For any professional, but perhaps especially for professional writers, there’s a temptation to create an outer persona that’s not really you. Writing can be intensely personal; it can also be intensely fake. The reason most young writers freak out when anyone asks to see their writing is that it feels so vulnerable. Maybe we can overcome that by cutting off the vulnerability, but I think I’d rather take my chances and do all I can to stay real.

The closer my outer self is to my inner self, the happier I’ll be — and the more chances I’ll have to actually talk to others in a way that impacts them. We can obfuscate when we write, but when we read, we’re always the real us. I think we owe it to our readers to meet them authentically and communicate out of who we really are.






4 responses to “Who Am I, Anyway?”

  1. Elizabeth Avatar

    This is interesting! As one who’s tended to “freak out” at the idea of showing people my writing, I can say … this is a little bit scary, too! *Smile!* But as I seriously pursue publication and all that goes with that, thank you for the reminder to … be who I am, not who I think I ought to be or who I want to be or … whatever … but to just be “me.” Take care!

  2. Rachel Avatar

    Becky, I think you’re right. People are SO multifaceted that being real doesn’t mean putting everything we are out there to everyone — as a fairly private person in some ways, I balk at the very idea. But it does mean that we operate out of integrity at all times; that everything we do put out there is real.

    Rael, I apologize for my book’s poor manners. But I’m glad you’re liking it :).

  3. Rebecca LuElla Miller Avatar

    Interesting post, Rachel.

    I’ve recently thought how very few people know me—all of me.
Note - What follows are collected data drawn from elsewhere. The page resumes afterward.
(* ===== verification/BinanceSpot.v ===== *)
(** * Binance Spot orders: [exchange/binance/requests.go] and [exchange/binance/unified.go]

    The native order requests with their validation, and the adapter between them
    and the unified contract. *)

From S2P Require Import Prelude GoStrings Decimals GoStrconv Errors Unified SpotAdapter ClientErrors.

Module Binance.
Definition SideBuy : string := "BUY".
Definition SideSell : string := "SELL".
Definition OrderTypeLimit : string := "LIMIT".
Definition OrderTypeMarket : string := "MARKET".
Definition OrderTypeStopLoss : string := "STOP_LOSS".
Definition OrderTypeStopLossLimit : string := "STOP_LOSS_LIMIT".
Definition OrderTypeTakeProfit : string := "TAKE_PROFIT".
Definition OrderTypeTakeProfitLimit : string := "TAKE_PROFIT_LIMIT".
Definition OrderTypeLimitMaker : string := "LIMIT_MAKER".
Definition TimeInForceGTC : string := "GTC".
Definition TimeInForceIOC : string := "IOC".
Definition TimeInForceFOK : string := "FOK".
Definition NewOrderResponseResult : string := "RESULT".

(** ** Native requests *)

Record NewOrderRequest : Type := MkNewOrder {
  Symbol : string;
  Side : string;
  Type_ : string;
  TimeInForce : string;
  Quantity : string;
  QuoteOrderQuantity : string;
  Price : string;
  ClientOrderID : string;
  StrategyID : option Z;
  StrategyType : option Z;
  StopPrice : string;
  TrailingDelta : option Z;
  IcebergQuantity : string;
  ResponseType : string;
  SelfTradePreventionMode : string;
  PegPriceType : string;
  PegOffsetValue : option Z;
  PegOffsetType : string
}.
#[export] Instance NewOrderRequest_settable : Settable NewOrderRequest := λ r,
  MkNewOrder (Symbol r) (Side r) (Type_ r) (TimeInForce r) (Quantity r) (QuoteOrderQuantity r) (Price r)
    (ClientOrderID r) (StrategyID r) (StrategyType r) (StopPrice r) (TrailingDelta r) (IcebergQuantity r)
    (ResponseType r) (SelfTradePreventionMode r) (PegPriceType r) (PegOffsetValue r) (PegOffsetType r).

Record QueryOrderRequest : Type := MkQueryOrder {
  query_Symbol : string;
  query_OrderID : option Z;
  query_OriginalClientOrderID : string
}.

Record CancelOrderRequest : Type := MkCancelOrder {
  cancel_Symbol : string;
  cancel_OrderID : option Z;
  cancel_OriginalClientOrderID : string;
  cancel_NewClientOrderID : string;
  cancel_Restriction : string
}.

Record NativeOpenOrdersRequest : Type := MkOpenOrders { native_Symbol : string; AllSymbols : bool }.

(** [clientOrderIDPattern]: [^[.A-Z:/a-z0-9_-]{1,36}$]. *)
Definition clientOrderIDPattern : string → bool :=
  matches (λ c, is_alphanumeric c || in_cutset ".:/_-" c) 1 36.

Definition validateSymbol (symbol : string) : result error unit := validateRequiredText "symbol" symbol.

Definition TimeInForce_valid (value : string) : bool :=
  bool_decide (value ∈ [TimeInForceGTC; TimeInForceIOC; TimeInForceFOK]).
Definition OrderType_valid (value : string) : bool :=
  bool_decide (value ∈ [OrderTypeLimit; OrderTypeMarket; OrderTypeStopLoss; OrderTypeStopLossLimit;
    OrderTypeTakeProfit; OrderTypeTakeProfitLimit; OrderTypeLimitMaker]).
Definition ResponseType_valid (value : string) : bool := bool_decide (value ∈ ["ACK"; NewOrderResponseResult; "FULL"]).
For example, I’m a sports nut, but I rarely, rarely talk about sporst on my blog or at Facebook or with my writing friends.

    Equally so, my non-writer friends know only the surface of my writing life.

    I’m wondering, though, as I write this, whether the issue isn’t at all the outside things but “who I am” has to do with my character which is evident in whatever activity or discussion I undertake.

    I used to be bothered with Paul’s statement that to the Jew he was a Jew, to the Greek, a Greek—that he was all things to all people. I thought that sounded like he was condoning hypocrisy, though I knew that wasn’t the case.

    Now I’m thinking he was taking this position that he would relate to others where they were at, which didn’t make Paul phoney because he did so from a position of integrity.

    Anyway, good food for thought in your article, Rachel. Thanks.


  4. Rael Avatar

    Good reminder, Rachel! I just recently felt that vulnerability and fear about a project, but I realized that probably meant it was a place the Lord wants me to grow out of childish self-centeredness. That about the Greek vs. Hebrew idea of the inner and outer self is something to think about!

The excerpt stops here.